Today’s reality is that the financial services industry is experiencing rapid changes in technology, competition, and customer expectations. A company’s survival is dependent on how well it anticipates and navigates these changes.

The strategic plan needs to acknowledge the drivers of success in today’s world, and then define an optimal future direction from an array of different alternatives. It then becomes a critical roadmap that defines how the company will remain competitive. It should paint a compelling vision of the future that employees, board members, and other stakeholders can understand and will both motivate and inspire them.

The plan must be drafted based on a clear and comprehensive understanding of industry trends and best practices, along with an objective assessment of the company’s current limitations and development needs. It should then outline the goals, methods, and initiatives that the company must pursue in order to achieve the vision.

Scorecard

The following scorecard provides an outline of topics within major categories that company executive management and Boards of Directors should consider as they develop or update a strategic plan. It can be used as a tool for participants to use to evaluate the current plan and identify areas that might need further development, or as a discussion guide during the planning process. If you would like a PDF version of just the questions, please click here.

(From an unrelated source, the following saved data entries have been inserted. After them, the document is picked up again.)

Lemma evaluate_cases results l q c r : evaluate_from results l q c = Ok r →
  pv_decisionType r = rd_allow ∧ Forall (λ p, clears p q c) l ∨
  ∃ l1 p l2, l = l1 ++ p :: l2 ∧ Forall (λ p, clears p q c) l1 ∧ objects p q c (pv_decisionType r).
Proof.
  revert results. induction l as [|p l IH]; intros results; cbn [evaluate_from]; [intros [= <-]; by left|].
  intros (o&Eo&E)%result_bind_Ok. destruct (pl_passed (pm_result o)) eqn:Ep.
  - apply IH in E as [[Ha Hl]|(l1&p'&l2&->&H1&Ho)].
    + left. split; [done|]. constructor; [by exists o|done].
    + right. exists (p :: l1), p', l2. split_and!; [done| |done]. constructor; [by exists o|done].
  - injection E as <-. right. exists [], p, l. split_and!; [done|done|]. by exists o.
Qed.
Lemma evaluate_throws results l q c e : evaluate_from results l q c = Throw e → ∃ p, p ∈ l ∧ p q c = Throw e.
Proof.
  revert results. induction l as [|p l IH]; intros results; cbn [evaluate_from]; [done|]. destruct (p q c) as [o|e'] eqn:Eo; cbn [result_bind].
  - destruct (pl_passed (pm_result o)); [|done]. intros (p'&Hp&E)%IH. exists p'. split; [by right|done].
  - intros [= <-]. exists p. split; [by left|done].
Qed.
Lemma clears_or_objects p q c : (∃ o, p q c = Ok o) → ¬ clears p q c → ∃ t, objects p q c t.
Proof. intros [o Ho] Hn. destruct (pl_passed (pm_result o)) eqn:E; [destruct Hn; by exists o|]. eexists. by exists o. Qed.
Lemma clears_not_objects p q c t : clears p q c → ¬ objects p q c t.
Proof. intros (o&Ho&Hp) (o'&Ho'&Hp'&_). rewrite Ho in Ho'. injection Ho' as <-. by rewrite Hp in Hp'. Qed.

Lemma clears_passes id code reason : (∃ o, passes id code reason = Ok o ∧ pl_passed (pm_result o) = true) ↔ True.
Proof. split; [done|]. intros _. eexists. by split. Qed.
Lemma clears_fails id code reason t : (∃ o, fails id code reason t = Ok o ∧ pl_passed (pm_result o) = true) ↔ False.
Proof. split; [|done]. by intros (o&[= <-]&?). Qed.

(** A branch of a policy that fails, and one that passes. *)
Ltac unpack := repeat match goal with H : ∃ _, _ |- _ => destruct H | H : _ ∧ _ |- _ => destruct H end.
Ltac refuse := rewrite clears_fails; split; [intros []|intros; exfalso; unpack; simplify_eq; first [done|congruence|auto]].
Ltac accept := rewrite clears_passes; split; [intros _; repeat (eexists || split); try done; eauto|done].
Ltac cases_text E := match goal with |- context [str_eqb ?a ?b] => destruct (str_eqb a b) eqn:E; [apply str_eqb_eq in E|apply str_eqb_neq in E]; cbn [negb] end.
Ltac cases_decide E := match goal with |- context [bool_decide ?P] => destruct (bool_decide P) eqn:E; [apply bool_decide_eq_true in E|apply bool_decide_eq_false in E]; cbn [negb orb andb] end.

(** What each policy asks. *)
Definition live (s : CredentialStatus) (expiresAt : option string) (now : string) : Prop := s ≠ cr_revoked ∧ s ≠ cr_suspended ∧ expired_by expiresAt now = false.
Definition evidenced (t : RecognitionCapabilityToken) q : Prop :=
  ∀ e, List.find (λ e, str_eqb (er_action e) (aq_action q)) (ct_evidenceRequirements t) = Some e →
    ∃ ts, evidence_types (default [] (aq_evidence q)) = Ok ts ∧ ∀ ty, ty ∈ er_requiredEvidenceTypes e → JTxt ty ∈ ts.

Lemma actor_iff q c : clears RecognizedActorPolicy q c ↔ ∃ a, px_actor c = Some a ∧ ac_status a = as_recognized.
Proof. unfold clears, RecognizedActorPolicy. destruct (px_actor c) as [a|]; [|refuse]. destruct (ac_status a) eqn:E; [accept|refuse..]. Qed.
Lemma rogue_iff q c : clears RogueActorPolicy q c ↔ ∃ a d, px_actor c = Some a ∧ ac_type a ≠ at_unknown ∧ (ac_type a = at_external → px_externalStandingValid c = Some true) ∧
  px_trustDomain c = Some d ∧ ac_type a ∈ td_acceptedActorTypes d ∧ (is_Some (ac_issuerId a) → px_issuerAccepted c = true).
Proof.
  unfold clears, RogueActorPolicy. destruct (px_actor c) as [a|]; [|refuse]. cases_decide Eu; [refuse|].
  destruct (bool_decide (ac_type a = at_external) && negb (bool_decide (px_externalStandingValid c = Some true))) eqn:Ee.
  { apply andb_true_iff in Ee as [E1%bool_decide_eq_true E2%negb_true_iff%bool_decide_eq_false]. rewrite clears_fails. split; [done|]. intros (a'&d'&[= <-]&_&Hx&_). by apply E2, Hx. }
  assert (ac_type a = at_external → px_externalStandingValid c = Some true) as Hs.
  { intros Hx. rewrite bool_decide_eq_true_2 in Ee by done. cbn in Ee. by apply negb_false_iff, bool_decide_eq_true in Ee. }
  clear Ee. destruct (px_trustDomain c) as [d|]; [|refuse]. cases_decide Et; [|refuse]. destruct (ac_issuerId a) as [i|] eqn:Ei; [destruct (px_issuerAccepted c)|].
  - accept.
  - rewrite clears_fails. split; [done|]. intros (a'&d'&[= <-]&_&_&[= <-]&_&Hi). discriminate (Hi (ex_intro _ i Ei)).
  - rewrite clears_passes. split; [|done]. intros _. exists a, d. split_and!; try done. intros [? ?]. congruence.
Qed.
Lemma revocation_iff q c : clears RevocationPolicy q c ↔ rk_revoked (px_revocation c) = false.
Proof. unfold clears, RevocationPolicy. destruct (rk_revoked (px_revocation c)); [refuse|accept]. Qed.
Lemma passport_iff q c : clears ValidPassportPolicy q c ↔
  ∃ id p, aq_passportId q = Some id ∧ px_passport c = Some p ∧ live (pa_status p) (pa_expiresAt p) (px_now c) ∧ pa_subjectActorId p = aq_actorId q ∧ pa_trustDomainId p = aq_trustDomainId q.
Proof.
  unfold clears, ValidPassportPolicy, live. destruct (aq_passportId q) as [id|]; [|refuse]. destruct (px_passport c) as [p|]; [|refuse].
  cases_decide E1; [refuse|]. destruct (expired_by (pa_expiresAt p) (px_now c)) eqn:E2; [refuse|]. cases_decide E3; [refuse|]. cases_text E4; [|refuse]. cases_text E5; [accept|refuse].
Qed.
Lemma token_iff q c : clears ValidCapabilityPolicy q c ↔
  ∃ id t, aq_capabilityTokenId q = Some id ∧ px_capabilityToken c = Some t ∧ live (ct_status t) (ct_expiresAt t) (px_now c) ∧ ct_subjectActorId t = aq_actorId q ∧ ct_trustDomainId t = aq_trustDomainId q.
Proof.
  unfold clears, ValidCapabilityPolicy, live. destruct (aq_capabilityTokenId q) as [id|]; [|refuse]. destruct (px_capabilityToken c) as [t|]; [|refuse].
  cases_decide E1; [refuse|]. destruct (expired_by (ct_expiresAt t) (px_now c)) eqn:E2; [refuse|]. cases_decide E3; [refuse|]. cases_text E4; [|refuse]. cases_text E5; [accept|refuse].
Qed.
Lemma prohibited_iff q c : clears ProhibitedActionPolicy q c ↔ default false (cc_prohibited <$> px_capabilityCheck c) = false.
Proof. unfold clears, ProhibitedActionPolicy. destruct (default false _); [refuse|accept]. Qed.
Lemma scope_iff q c : clears ScopePolicy q c ↔ default false (cc_actionGranted <$> px_capabilityCheck c) = true ∧ default false (cc_inResourceScope <$> px_capabilityCheck c) = true.
Proof. unfold clears, ScopePolicy. destruct (default false (cc_actionGranted <$> _)), (default false (cc_inResourceScope <$> _)); cbn [negb]; [accept|refuse..]. Qed.
Lemma delegation_iff q c : clears DelegationPolicy q c ↔ ∀ t, px_capabilityToken c = Some t → dp_delegationDepth (ct_delegation t) ≤ dp_maxDelegationDepth (ct_delegation t).
Proof.
  unfold clears, DelegationPolicy. destruct (px_capabilityToken c) as [t|]; [|by rewrite clears_passes].
  destruct (dp_maxDelegationDepth (ct_delegation t) <? dp_delegationDepth (ct_delegation t)) eqn:E; [rewrite clears_fails|rewrite clears_passes].
  - apply Z.ltb_lt in E. split; [done|]. intros Hx. specialize (Hx t eq_refl). lia.
  - apply Z.ltb_ge in E. split; [intros _ t' [= <-]; done|done].
Qed.
Lemma is_text_spec s v : names_text s v = true ↔ v = JTxt s.
Proof. destruct v; cbn; try done. rewrite str_eqb_eq. split; [by intros ->|by intros [= ->]]. Qed.
Lemma missing_none ts l : List.filter (λ ty, negb (existsb (names_text ty) ts)) l = [] ↔ ∀ ty, ty ∈ l → JTxt ty ∈ ts.
Proof.
  assert (∀ ty, existsb (names_text ty) ts = true ↔ JTxt ty ∈ ts) as He.
  { intros ty. rewrite existsb_exists. split; [intros (v&Hv%list_elem_of_In&->%is_text_spec); done|]. intros Hv%list_elem_of_In. exists (JTxt ty). by rewrite is_text_spec. }
  induction l as [|x l IH]; [split; [by intros _ ty ?%not_elem_of_nil|done]|]. cbn [List.filter]. destruct (existsb (names_text x) ts) eqn:Ex; cbn [negb].
  - rewrite IH. apply He in Ex. split; [intros Hl ty [->|Hty]%elem_of_cons; auto|]. intros Hl ty Hty. apply Hl. by right.
  - split; [done|]. intros Hl. specialize (Hl x ltac:(by left)). apply He in Hl. by rewrite Hl in Ex.
Qed.
Lemma evidence_iff q c : clears EvidencePolicy q c ↔ ∀ t, px_capabilityToken c = Some t → evidenced t q.
Proof.
  unfold clears, EvidencePolicy, evidenced. destruct (px_capabilityToken c) as [t|]; [|split; [done|]; intros _; eexists; by split].
  change (default [] (ct_evidenceRequirements <$> Some t)) with (ct_evidenceRequirements t). destruct (List.find _ (ct_evidenceRequirements t)) as [e|] eqn:Ef; [|rewrite clears_passes; split; [intros _ t' [= <-] e'; by rewrite Ef|done]].
  transitivity (∃ ts, evidence_types (default [] (aq_evidence q)) = Ok ts ∧ (∀ ty, ty ∈ er_requiredEvidenceTypes e → JTxt ty ∈ ts));
    [|split; [intros Hx t' [= <-] e'; rewrite Ef; by intros [= <-]|intros Hx; by apply (Hx t)]].
  destruct (evidence_types _) as [ts|x]; cbn [result_bind]; [|split; [by intros (?&?&?)|by intros (?&?&?)]].
  pose proof (missing_none ts (er_requiredEvidenceTypes e)) as Hx.
  destruct (List.filter _ _) eqn:El.
  - rewrite clears_passes. split; [|done]. intros _. exists ts. split; [done|]. by apply Hx.
  - split; [by intros (?&[= <-]&?)|]. intros (ts'&[= <-]&Hy). by apply Hx in Hy.
Qed.
Lemma approval_policy_iff q c : clears ApprovalPolicy q c ↔ approval_asked (px_capabilityToken c) (aq_action q) = None.
Proof. unfold clears, ApprovalPolicy. destruct (approval_asked _ _); [|by rewrite clears_passes]. split; [by intros (?&[= <-]&?)|done]. Qed.

(** ** The default chain *)

(** No policy but the last asks for approval, none objects by allowing. *)
Definition blocking (t : RecognitionDecisionType) : Prop := t ≠ rd_allow ∧ t ≠ rd_require_human_approval.

Definition nine : list Policy := [RecognizedActorPolicy; RogueActorPolicy; RevocationPolicy; ValidPassportPolicy; ValidCapabilityPolicy; ProhibitedActionPolicy; ScopePolicy; DelegationPolicy; EvidencePolicy].
Ltac by_cases := repeat match goal with |- context [match ?x with _ => _ end] => destruct x end.
Lemma nine_block p q c t : p ∈ nine → objects p q c t → blocking t.
Proof.
  intros Hp (o&Ho&Hf&<-). revert Ho Hf. unfold nine in Hp. rewrite !elem_of_cons, elem_of_nil in Hp.
  destruct_or!; try done; subst p; unfold RecognizedActorPolicy, RogueActorPolicy, RevocationPolicy, ValidPassportPolicy, ValidCapabilityPolicy, ProhibitedActionPolicy, ScopePolicy, DelegationPolicy, EvidencePolicy, passes, fails; cbv zeta.
  all: try (destruct (evidence_types _); cbn [result_bind]).
  all: by_cases; intros [= <-]; cbn; first [done|by intros _; split].
Qed.
Lemma approval_objects q c t : objects ApprovalPolicy q c t → t = rd_require_human_approval.
Proof. intros (o&Ho&Hf&<-). unfold ApprovalPolicy in Ho. destruct (approval_asked _ _); injection Ho as <-; done. Qed.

If you do choose to use it as an assessment tool, you might try assigning a value of 0 to 3 for each topic based on the following criteria:

0 – Topic not addressed
1 – Mentioned in passing with no elaboration
2 – Good basic description/overview
3 – Quality, in-depth discussion

Comparing the results for each question could highlight topics for additional research and discussion.

Business model

Almost all banks and credit unions have their roots in the traditional model of delivering products and services through branch offices. But banking has changed, and other business models have emerged that can complement or replace the old physical distribution model.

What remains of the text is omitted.